Assigned task |
Restrict the output to the lines below starting at the one that contains "split; [done|]. intros _. split;" and ending at the one that contains "(destruct (decide (r", and restate them word for word, both ends included.

(Dataset entries)

-.-.-

(** ** Receiving *)

Fixpoint raw_recv_loop (evs : list read_event) (len : nat) (first_read : bool)
    : Z * list Z * list read_event * option Z :=
  match len with
  | O => (1, [], evs, None)
  | S _ =>
      let eof := if first_read then (0, [], [], None) else (-1, [], [], Some EBADMSG) in
      match evs with
      | [] => eof
      | RErr e :: evs' =>
          if ((e =? EINTR) || (e =? EAGAIN))%bool
          then raw_recv_loop evs' len first_read
          else (-1, [], evs', Some e)
      | RData [] :: _ => eof
      | RData bs :: evs' =>
          if Nat.ltb len (length bs)
          then (1, take len bs, RData (drop len bs) :: evs', None)
          else
            let '(r, d, evs'', e) := raw_recv_loop evs' (len - length bs) false in
            (r, bs ++ d, evs'', e)
      end
  end.

Definition opt_errno {W} (e : option Z) : M W unit :=
  match e with Some e => set_errno e | None => mret tt end.

(** [raw_recv]: 1 and the buffer, 0 at end of file, or -1. *)
Definition raw_recv {W} (len : Z) : M W (Z * list Z) :=
  k ← gets s_conn;
  let '(r, d, evs, e) := raw_recv_loop (k_sockin k) (Z.to_nat len) true in
  modify (set_conn (with_sockin evs));;
  opt_errno e;;
  mret (r, d).

(** ** Sending *)

Fixpoint raw_send_loop (script : list write_event) (buf : list Z)
    : Z * list Z * list write_event * option Z :=
  match buf with
  | [] => (0, [], script, None)
  | _ :: _ =>
      match script with
      | [] => (0, buf, [], None)
      | WErr e :: script' =>
          if ((e =? EINTR) || (e =? EAGAIN))%bool
          then raw_send_loop script' buf
          else (-1, [], script', Some e)
      | WAccept n :: script' =>
          let '(r, d, script'', e) := raw_send_loop script' (drop n buf) in
          (r, take n buf ++ d, script'', e)
      end
  end.

Definition raw_send_socket {W} (buf : list Z) : M W Z :=
  k ← gets s_conn;
  if negb (k_sockout_open k) then set_errno EBADF;; mret (-1)
  else
    let '(r, d, script, e) := raw_send_loop (k_sockout k) buf in
    modify (set_conn (with_sockout true script (k_sent k ++ d)));;
    opt_errno e;;
    mret r.

(** [conn->close (SHUT_WR)] *)
Definition raw_close_wr {W} : M W unit :=
  modify (set_conn (fun k => with_sockout false (k_sockout k) (k_sent k) k)).

(** ** Status properties *)

Lemma set_status_down n old v :
  status_val (set_status n old v).1.1 = Z.min (status_val old) (status_val v).
Proof. destruct old, v; reflexivity. Qed.

(** After a [true] answer the status is below [STATUS_CLIENT_DONE]; from
    there no call answers [true]. *)
Lemma set_status_true n old v :
  (set_status n old v).2 = true ->
  status_val STATUS_CLIENT_DONE <= status_val old /\
  status_val (set_status n old v).1.1 < status_val STATUS_CLIENT_DONE.
Proof. destruct old, v; simpl; (done || lia). Qed.

Lemma status_trace_quiet n s calls :
  status_val s < status_val STATUS_CLIENT_DONE ->
  Forall (fun r : conn_status * bool * bool => r.2 = false) (status_trace n s calls).
Proof.
  revert s. induction calls as [|v calls IH]; intros s Hs; simpl; constructor.
  - destruct ((set_status n s v).2) eqn:E; [|done]. apply set_status_true in E. lia.
  - apply IH. rewrite set_status_down. lia.
Qed.

(** However the workers of a connection interleave their calls of
    [connection_set_status], the status never rises, and at most one call
    returns true, so the socket is shut down for writing by at most one
    thread. *)
Lemma status_shutdown_once n s calls :
  Sorted Z.ge (status_val s :: (status_val ∘ fst ∘ fst <$> status_trace n s calls)) /\
  (length (filter (fun r : conn_status * bool * bool => r.2 = true)
             (status_trace n s calls)) <= 1)%nat.
Proof.
  revert s. induction calls as [|v calls IH]; intros s; simpl.
  - split; [|lia]. repeat constructor.
  - destruct (IH (set_status n s v).1.1) as [Hs Hc]. split.
    + constructor; [done|]. constructor. simpl. rewrite set_status_down. lia.
    + rewrite filter_cons. case_decide as Ht; [|done]. simpl.
      apply set_status_true in Ht as [_ Ht].
      pose proof (status_trace_quiet n _ calls Ht) as Hq.
      assert (filter (fun r : conn_status * bool * bool => r.2 = true)
        (status_trace n (set_status n s v).1.1 calls) = []) as ->; [|simpl; lia].
      clear -Hq. induction Hq as [|r l Hr Hq IHq]; [done|].
      rewrite filter_cons, decide_False by congruence. done.
Qed.

(** ** Transport properties *)

(** How a stream of read results looks once fragmentation and interrupted
    calls are ignored: its bytes, and what comes after them. *)
Inductive stream_end : Type := EndOfFile | EndError (errno : Z) (rest : list read_event).

Fixpoint stream_of (evs : list read_event) : list Z * stream_end :=
  match evs with
  | [] => ([], EndOfFile)
  | RErr e :: evs' =>
      if ((e =? EINTR) || (e =? EAGAIN))%bool then stream_of evs'
      else ([], EndError e evs')
  | RData [] :: _ => ([], EndOfFile)
  | RData bs :: evs' => let '(d, e) := stream_of evs' in (bs ++ d, e)
  end.

(** The record-level view of [raw_recv]: a whole record, a clean end of
    file at a record boundary, or an error. *)
Definition recv_spec (str : list Z * stream_end) (len : nat) (first : bool)
    : Z * option (list Z) :=
  if decide (len <= length str.1)%nat then (1, Some (take len str.1))
  else match str.1, first, str.2 with
       | [], true, EndOfFile => (0, None)
       | _, _, _ => (-1, None)
       end.

Lemma raw_recv_loop_0 evs first : raw_recv_loop evs 0 first = (1, [], evs, None).
Proof. by destruct evs. Qed.

Lemma recv_spec_0 str first : recv_spec str 0 first = (1, Some []).
Proof. unfold recv_spec. by rewrite decide_True by lia. Qed.

Lemma raw_recv_loop_spec evs len first :
  let '(r, d, evs', _) := raw_recv_loop evs len first in
  let '(r', d') := recv_spec (stream_of evs) len first in
  r = r' /\
  (r = 1 -> d' = Some d /\
     stream_of evs' = (drop len (stream_of evs).1, (stream_of evs).2)).
Proof.
  revert len first. induction evs as [|[bs|e] evs IH]; intros len first;
    (destruct len as [|len];
     [rewrite raw_recv_loop_0, recv_spec_0, drop_0; split; [done|]; intros _; split; [done|]; apply surjective_pairing|]).
  - by destruct first.
  - destruct bs as [|b bs]; [by destruct first|].
    cbn [raw_recv_loop]. destruct (Nat.ltb_spec (S len) (length (b :: bs))) as [Hl|Hl].
    + unfold recv_spec. cbn [stream_of]. destruct (stream_of evs) as [d e]; cbn [fst snd].
      rewrite decide_True by (rewrite length_app; lia).
      split; [done|]. intros _. split; [by rewrite take_app_le by lia|].
      rewrite drop_app_le by lia. cbn [stream_of].
      destruct (drop (S len) (b :: bs)) eqn:Hd; [|done].
      apply (f_equal length) in Hd. rewrite length_drop in Hd. simpl in *. lia.
    + specialize (IH (S len - length (b :: bs))%nat false).
      destruct (raw_recv_loop evs _ false) as [[[r d] evs'] e'].
      unfold recv_spec in *. cbn [stream_of].
      destruct (stream_of evs) as [d2 e2]; cbn [fst snd] in *.
      destruct (decide (S len - length (b :: bs) <= length d2)%nat).
      * rewrite decide_True by (rewrite length_app; lia).
        destruct IH as [-> IH]. split; [done|]. intros _. destruct (IH eq_refl) as [Hd%(inj Some) Hs].
        rewrite take_app_ge, drop_app_ge by lia. split; [congruence|done].
      * rewrite decide_False by (rewrite length_app; lia).
        destruct d2; destruct IH as [-> IH]; by destruct first.
  - cbn [raw_recv_loop stream_of]. destruct (_ || _)%bool; [apply IH|].
    by destruct first.
Qed.

(** C29: [raw_recv] depends only on the byte stream, not on how [read(2)]
    fragments it or how often it is interrupted: it returns the next [len]
    bytes and leaves exactly the bytes after them, reports a clean end of
    file only at a record boundary, and turns a truncated record into an
    error. *)
Theorem raw_recv_refines_stream {W} (s : st W) (len : Z) :
  exists r d s', raw_recv len s = Ok ((r, d), s') /\
  let str := stream_of (k_sockin (s_conn s)) in
  recv_spec str (Z.to_nat len) true = (r, if decide (r = 1) then Some d else None) /\
  (r = 1 -> stream_of (k_sockin (s_conn s')) = (drop (Z.to_nat len) str.1, str.2)) /\
  k_sent (s_conn s') = k_sent (s_conn s) /\ s_ctx s' = s_ctx s /\ s_world s' = s_world s.
Proof.
  unfold raw_recv. pose proof (raw_recv_loop_spec (k_sockin (s_conn s)) (Z.to_nat len) true) as H.
  unfold_m. destruct (raw_recv_loop _ _ true) as [[[r d] evs] e].
  destruct (recv_spec _ _ true) as [r' d'] eqn:Hr. destruct H as [<- H].
  destruct e as [e|]; simpl; (eexists r, d, _; split; [done|]); simpl;
    (split; [|repeat split; try done; intros E; apply (H E)]);
    (destruct (decide (r = 1)) as [E|E]; [f_equal; apply (H E)|]);
    unfold recv_spec in Hr; clear -Hr E;
    (destruct (decide _); [by simplify_eq|]);
    destruct (stream_of _) as [[|] []]; simpl in Hr; by simplify_eq.
Qed.

Lemma raw_send_loop_spec script buf :
  let '(r, d, _, _) := raw_send_loop script buf in
  (r = 0 /\ d = buf) \/ (r = -1 /\ d `prefix_of` buf).
Proof.
  revert buf. induction script as [|[n|e] script IH]; intros [|b buf]; simpl; auto.
  - specialize (IH (drop n (b :: buf))).
    destruct (raw_send_loop script _) as [[[r d] script'] e'].
    destruct IH as [[-> ->]|[-> Hp]].
    + left. by rewrite take_drop.
    + right. split; [done|]. rewrite <- (take_drop n (b :: buf)) at 2.
      by apply prefix_app.
  - destruct (_ || _)%bool; [apply IH|]. right. split; [done|]. apply prefix_nil.
Qed.

(** [raw_send_socket] either delivers the whole buffer and returns 0,
    or returns -1 having delivered a prefix of it, whatever the sequence
    of partial, interrupted and failed [send(2)] calls; on a socket that
    was already shut down it sends nothing. *)
Lemma raw_send_all_or_error {W} (s : st W) (buf : list Z) :
  exists r s', raw_send_socket buf s = Ok (r, s') /\
  ((r = 0 /\ k_sent (s_conn s') = k_sent (s_conn s) ++ buf) \/
   (r = -1 /\ exists d, d `prefix_of` buf /\
      k_sent (s_conn s') = k_sent (s_conn s) ++ d)) /\
  (k_sockout_open (s_conn s) = false ->
   r = -1 /\ k_sent (s_conn s') = k_sent (s_conn s)) /\
  s_ctx s' = s_ctx s /\ s_world s' = s_world s.
Proof.
  unfold raw_send_socket. unfold_m.
  destruct (k_sockout_open (s_conn s)) eqn:Ho; simpl.
  - pose proof (raw_send_loop_spec (k_sockout (s_conn s)) buf) as H.
    destruct (raw_send_loop _ buf) as [[[r d] script] e].
    destruct e; simpl; (eexists r, _; split; [done|]); simpl; (split; [|done]);
      (destruct H as [[-> ->]|[-> H]]; [by left|right; eauto]).
  - eexists (-1), _. split; [done|]. simpl. split; [|done]. right. split; [done|].
    exists []. split; [apply prefix_nil|by rewrite app_nil_r].
Qed.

-.-.-

Written reply |
      split; [done|]. intros _. split; [by rewrite take_app_le by lia|].
      rewrite drop_app_le by lia. cbn [stream_of].
      destruct (drop (S len) (b :: bs)) eqn:Hd; [|done].
      apply (f_equal length) in Hd. rewrite length_drop in Hd. simpl in *. lia.
    + specialize (IH (S len - length (b :: bs))%nat false).
      destruct (raw_recv_loop evs _ false) as [[[r d] evs'] e'].
      unfold recv_spec in *. cbn [stream_of].
      destruct (stream_of evs) as [d2 e2]; cbn [fst snd] in *.
      destruct (decide (S len - length (b :: bs) <= length d2)%nat).
      * rewrite decide_True by (rewrite length_app; lia).
        destruct IH as [-> IH]. split; [done|]. intros _. destruct (IH eq_refl) as [Hd%(inj Some) Hs].
        rewrite take_app_ge, drop_app_ge by lia. split; [congruence|done].
      * rewrite decide_False by (rewrite length_app; lia).
        destruct d2; destruct IH as [-> IH]; by destruct first.
  - cbn [raw_recv_loop stream_of]. destruct (_ || _)%bool; [apply IH|].
    by destruct first.
Qed.

(** C29: [raw_recv] depends only on the byte stream, not on how [read(2)]
    fragments it or how often it is interrupted: it returns the next [len]
    bytes and leaves exactly the bytes after them, reports a clean end of
    file only at a record boundary, and turns a truncated record into an
    error. *)
Theorem raw_recv_refines_stream {W} (s : st W) (len : Z) :
  exists r d s', raw_recv len s = Ok ((r, d), s') /\
  let str := stream_of (k_sockin (s_conn s)) in
  recv_spec str (Z.to_nat len) true = (r, if decide (r = 1) then Some d else None) /\
  (r = 1 -> stream_of (k_sockin (s_conn s')) = (drop (Z.to_nat len) str.1, str.2)) /\
  k_sent (s_conn s') = k_sent (s_conn s) /\ s_ctx s' = s_ctx s /\ s_world s' = s_world s.
Proof.
  unfold raw_recv. pose proof (raw_recv_loop_spec (k_sockin (s_conn s)) (Z.to_nat len) true) as H.
  unfold_m. destruct (raw_recv_loop _ _ true) as [[[r d] evs] e].
  destruct (recv_spec _ _ true) as [r' d'] eqn:Hr. destruct H as [<- H].
  destruct e as [e|]; simpl; (eexists r, d, _; split; [done|]); simpl;
    (split; [|repeat split; try done; intros E; apply (H E)]);
    (destruct (decide (r = 1)) as [E|E]; [f_equal; apply (H E)|]);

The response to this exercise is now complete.